[Dataset entries]
*** Begin section ***

(* ===== verification/EntryFlow.v ===== *)
(** * Entries and ingresses of the console

    [admin/src/lib/ingress.ts] (module [Ingress]: the public ports of an ingress
    and the address a forward dials), [admin/src/lib/entry-flow.ts] (module
    [EntryFlow]: the endpoint of an entry and the chains of entries a client
    dials through) and [admin/src/lib/line-impact.ts] (module [LineImpact]).
    Identifiers and ports are integers; [0] and a missing value are both falsy.
    [Settings] is given by the fields the code reads of it, as it casts them. *)

From S2P Require Import Prelude JsMap JsString JsNumber.

Open Scope Z_scope.

(** [a || b] on texts and on optional texts. *)
Definition or_else (a b : jsstring) : jsstring := match a with [] => b | _ => a end.
Definition opt_text (a : option jsstring) : jsstring := default [] a.
(** A number in a condition, and an optional one. *)
Definition truthy_id (i : option Z) : bool := match i with Some i => negb (bool_decide (i = 0)) | None => false end.
Definition or_number (a b : Z) : Z := if bool_decide (a = 0) then b else a.

(** What [find] returns, and what it passed by. *)
Lemma list_find_first_split {A} (f : A → bool) l x :
  list_find_first f l = Some x ↔
  ∃ before after, l = before ++ x :: after ∧ f x = true ∧ ∀ y, y ∈ before → f y = false.
Proof.
  split.
  - induction l as [|y l IH]; [done|]. cbn. destruct (f y) eqn:Hy.
    + intros [= <-]. exists [], l. split_and!; [done|done|]. by intros ? ?%not_elem_of_nil.
    + intros (before & after & -> & Hx & Hb)%IH. exists (y :: before), after. split_and!; [done|done|].
      intros z [->|Hz]%elem_of_cons; [done|by apply Hb].
  - intros (before & after & -> & Hx & Hb). induction before as [|y before IH]; cbn; [by rewrite Hx|].
    rewrite Hb by (by left). apply IH. intros z Hz. apply Hb. by right.
Qed.

Module Ingress.

Record PortMapping := mkMapping { local_from : Z; local_to : Z; public_from : Z }.

Record Ingress := mkIngress {
  port_mappings : option (list PortMapping);
  line_ip : jsstring;
  entry_host : jsstring;
  entry_domain : option jsstring;
  port_from : Z;
  port_to : Z;
  port_offset : Z;
  reserved_ports : option (list Z);
}.

Definition covers (loc : Z) (m : PortMapping) : bool := bool_decide (local_from m ≤ loc ∧ loc ≤ local_to m).

Definition ingressPort (g : Ingress) (loc : Z) : Z :=
  match port_mappings g with
  | Some ((_ :: _) as ms) =>
      match list_find_first (covers loc) ms with
      | Some m => public_from m + loc - local_from m
      | None => 0
      end
  | _ =>
      if negb (bool_decide (port_from g = 0)) && bool_decide (loc < port_from g ∨ port_to g < loc) then 0
      else let p := loc + port_offset g in
           if bool_decide (0 < p ∧ p ≤ 65535) then p else 0
  end.

(** The ranges that [firstFreeIngressPort] walks through. *)
Definition port_ranges (g : Ingress) : list (Z * Z) :=
  match port_mappings g with
  | Some ((_ :: _) as ms) => (λ m, (local_from m, local_to m)) <$> ms
  | _ => [(or_number (port_from g) 1024, or_number (port_to g) 65535)]
  end.

Definition free_port (g : Ingress) (used : list Z) (p : Z) : bool :=
  negb (bool_decide (p ∈ used)) && negb (bool_decide (p ∈ default [] (reserved_ports g)))
  && negb (bool_decide (ingressPort g p = 0)).

(** The inner loop, with the number of ports left. *)
Fixpoint first_from (ok : Z → bool) (p : Z) (n : nat) : option Z :=
  match n with
  | O => None
  | S n => if ok p then Some p else first_from ok (p + 1) n
  end.

Fixpoint first_in (ok : Z → bool) (ranges : list (Z * Z)) : option Z :=
  match ranges with
  | [] => None
  | (from, to) :: rest =>
      match first_from ok from (Z.to_nat (to - from + 1)) with
      | Some p => Some p
      | None => first_in ok rest
      end
  end.

Definition firstFreeIngressPort (g : Ingress) (used : list Z) : Z :=
  default 0 (first_in (free_port g used) (port_ranges g)).

Definition hostPort (host : jsstring) (port : Z) : jsstring :=
  (if includes host [58] then [91] ++ host ++ [93] else host) ++ [58] ++ int_string port.

Inductive ForwardAddressMode := default_mode | internal.

#[global] Instance mode_eq_dec : EqDecision ForwardAddressMode.
Proof. solve_decision. Defined.

(** The fields of [Node] that are read. *)
Record address_node := mkNode {
  domain : jsstring;
  public_addr : jsstring;
  internal_addr : option jsstring;
  v6_addr : option jsstring;
}.

Definition public_host (node : address_node) (ingress : option Ingress) : jsstring :=
  match ingress with
  | Some g => or_else (line_ip g) (or_else (opt_text (entry_domain g)) (entry_host g))
  | None => or_else (domain node) (or_else (public_addr node) (opt_text (v6_addr node)))
  end.

Definition target_port (port : Z) (ingress : option Ingress) : Z :=
  match ingress with
  | Some g => match line_ip g with [] => ingressPort g port | _ => port end
  | None => port
  end.

Definition forwardingAddress (node : address_node) (port : Z) (ingress : option Ingress) (mode : ForwardAddressMode)
    : jsstring :=
  match mode with
  | internal =>
      let host := trim (opt_text (internal_addr node)) in
      if bool_decide (host ≠ [] ∧ 0 < port) then hostPort host port else []
  | default_mode =>
      let host := public_host node ingress in
      let targetPort := target_port port ingress in
      if bool_decide (host ≠ [] ∧ 0 < targetPort) then hostPort host targetPort else []
  end.

Inductive target_protocol := udp | both.

Definition forwardTargetProtocol (protocol : jsstring) : target_protocol :=
  if bool_decide (protocol ∈ [js "hysteria2"; js "tuic"]) then udp else both.

(** ** Ports *)

Lemma first_from_spec ok p n :
  match first_from ok p n with
  | Some q => p ≤ q < p + Z.of_nat n ∧ ok q = true ∧ ∀ r, p ≤ r < q → ok r = false
  | None => ∀ r, p ≤ r < p + Z.of_nat n → ok r = false
  end.
Proof.
  revert p. induction n as [|n IH]; intros p; cbn [first_from]; [lia|].
  destruct (ok p) eqn:E; [split_and!; [lia|lia|done|lia]|].
  specialize (IH (p + 1)). destruct (first_from ok (p + 1) n) as [q|].
  - destruct IH as (? & ? & Hr). split_and!; [lia|lia|done|]. intros r ?.
    destruct (decide (r = p)) as [->|]; [done|apply Hr; lia].
  - intros r ?. destruct (decide (r = p)) as [->|]; [done|apply IH; lia].
Qed.

Definition in_range (p : Z) (r : Z * Z) : Prop := r.1 ≤ p ≤ r.2.

(** What is skipped before the port that is found: every port of the ranges
    before its range, and the ports before it in its range. *)
Lemma first_in_spec ok ranges :
  match first_in ok ranges with
  | Some p => ∃ before from to after, ranges = before ++ (from, to) :: after ∧ in_range p (from, to) ∧ ok p = true
      ∧ (∀ r q, r ∈ before → in_range q r → ok q = false) ∧ ∀ q, from ≤ q < p → ok q = false
  | None => ∀ r q, r ∈ ranges → in_range q r → ok q = false
  end.
Proof.
  unfold in_range. induction ranges as [|[a b] rest IH]; cbn [first_in]; [by intros ? ? ?%not_elem_of_nil|].
  pose proof (first_from_spec ok a (Z.to_nat (b - a + 1))) as Hf.
  destruct (first_from ok a _) as [q|].
  - destruct Hf as (Hq & Hok & Hb). exists [], a, b, rest.
    split_and!; [done|cbn; lia|cbn; lia|done| |intros; apply Hb; lia]. by intros ? ? ?%not_elem_of_nil.
  - destruct (first_in ok rest) as [p|].
    + destruct IH as (before & x & y & after & -> & Hp & Hok & Hb & Hx).
      exists ((a, b) :: before), x, y, after. split_and!; [done|lia|lia|done| |done].
      intros r q [->|Hr]%elem_of_cons Hq; [apply Hf; cbn in Hq; lia|by apply (Hb r)].
    + intros r q [->|Hr]%elem_of_cons Hq; [apply Hf; cbn in Hq; lia|by apply (IH r)].
Qed.

(** The public port [x] of the local port [p], as the configuration of the
    ingress gives it: by the first mapping that contains the local port, or
    without mappings by the offset. *)
Inductive public_port (g : Ingress) (p x : Z) : Prop :=
| public_mapped before m after :
    port_mappings g = Some (before ++ m :: after) → local_from m ≤ p ≤ local_to m →
    (∀ m', m' ∈ before → ¬ local_from m' ≤ p ≤ local_to m') →
    x = public_from m + (p - local_from m) → public_port g p x
| public_offset :
    default [] (port_mappings g) = [] → (port_from g ≠ 0 → port_from g ≤ p ≤ port_to g) →
    x = p + port_offset g → 0 < x ≤ 65535 → public_port g p x.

*** End section ***

Brief — Copy each line above holding "None".

Response to the task —
Definition truthy_id (i : option Z) : bool := match i with Some i => negb (bool_decide (i = 0)) | None => false end.
      | None => 0
  | O => None
  | [] => None
      | None => first_in ok rest
  | None => or_else (domain node) (or_else (public_addr node) (opt_text (v6_addr node)))
  | None => port
  | None => ∀ r, p ≤ r < p + Z.of_nat n → ok r = false
  | None => ∀ r q, r ∈ ranges → in_range q r → ok q = false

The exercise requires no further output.